Possession of a Dangerous Drug
To prove that a person ‘possessed’ a dangerous drug the prosecution must prove:
a) the substance was (or contained) a dangerous drug;
b) the person knew the substance was present; and
c) the person was able, if they chose, to exercise physical control of the substance.
These concepts of knowledge and control are essential to understanding the legal idea of possession.
The law recognises both physical possession (e.g. holding the drugs) and constructive possession (e.g. controlling premises in which drugs are stored).

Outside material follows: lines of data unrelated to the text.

Lemma filter_first {A : Type} (p : A -> bool) (l : list A) (x : A)
      (rest : list A) :
  filter p l = x :: rest ->
  exists before after,
    l = before ++ x :: after /\ p x = true
    /\ forall y, In y before -> p y = false.
Proof.
  induction l as [|a l IH]; simpl; [discriminate|].
  destruct (p a) eqn:Ea.
  - intros H. injection H as -> _. exists [], l.
    repeat split; [exact Ea | intros y []].
  - intros H. destruct (IH H) as [before [after [-> [Hx Hb]]]].
    exists (a :: before), after. repeat split; [exact Hx|].
    intros y [<-|Hy]; [exact Ea | now apply Hb].
Qed.

(** X7.  The watershed outlet of lines 979-981 is the flowline of largest
    total drainage area, the first one in the order of the dictionary when
    several hold that area; on an empty network [max] raises
    [ValueError]. *)
Theorem find_last_comid_largest :
  forall (flowlines : Flowlines),
    (flowlines = [] -> find_last_comid flowlines = Raise ValueError)
    /\ (flowlines <> [] ->
        exists before f after,
          values flowlines = before ++ f :: after
          /\ find_last_comid flowlines = Ok (drain f, comid f)
          /\ (forall g, In g (values flowlines) -> drain g <= drain f)
          /\ (forall g, In g before -> drain g < drain f)).
Proof.
  intros flowlines. split; [intros ->; reflexivity|].
  intros Hne. unfold find_last_comid.
  destruct (values flowlines) as [|f0 fs] eqn:Ev.
  { destruct flowlines; [congruence | discriminate]. }
  simpl py_max. cbn [bind].
  set (m := fold_left Z.max (map drain fs) (drain f0)).
  assert (Hge : forall g, In g (f0 :: fs) -> drain g <= m).
  { intros g [<-|Hg].
    - exact (proj1 (fold_max_ge (map drain fs) (drain f0))).
    - apply (proj2 (fold_max_ge (map drain fs) (drain f0))).
      now apply in_map. }
  assert (Hin : exists g, In g (f0 :: fs) /\ drain g = m).
  { pose proof (fold_max_In (map drain fs) (drain f0)) as H.
    change (drain f0 :: map drain fs) with (map drain (f0 :: fs)) in H.
    apply in_map_iff in H as [g [Hg Hin]]. now exists g. }
  destruct (filter (fun f => drain f =? m) (f0 :: fs)) as [|f rest] eqn:Ef.
  - exfalso. destruct Hin as [g [Hg Hm]].
    assert (H : In g (filter (fun f => drain f =? m) (f0 :: fs))).
    { apply filter_In. split; [exact Hg | now apply Z.eqb_eq]. }
    rewrite Ef in H. destruct H.
  - destruct (filter_first _ _ _ _ Ef) as [before [after [El [Hf Hb]]]].
    apply Z.eqb_eq in Hf. exists before, f, after.
    split; [exact El|]. split; [now rewrite Hf|]. split.
    + intros g Hg. rewrite Hf. now apply Hge.
    + intros g Hg. rewrite Hf.
      assert (drain g <= m).
      { apply Hge. rewrite El. apply in_or_app. now left. }
      pose proof (Hb g Hg) as Hn. apply Z.eqb_neq in Hn. lia.
Qed.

You can therefore be in possession of something that is in a place a long way away from you.
“Possession” is not at all the same idea as “ownership”. The court is not concerned with whether the drugs were “yours” or belonged to someone else. You can be in possession of something that you do not own; for example, if you are minding drugs to give back to another person.
If you hold drugs for someone else, even for moment, then you are in possession of them.
Where drugs are found in a place occupied by a person, then the starting point is that occupier is deemed to be in possession of the drugs. To avoid conviction the occupier must usually show that they did not know the drugs were there, and had no reason to suspect that they were there.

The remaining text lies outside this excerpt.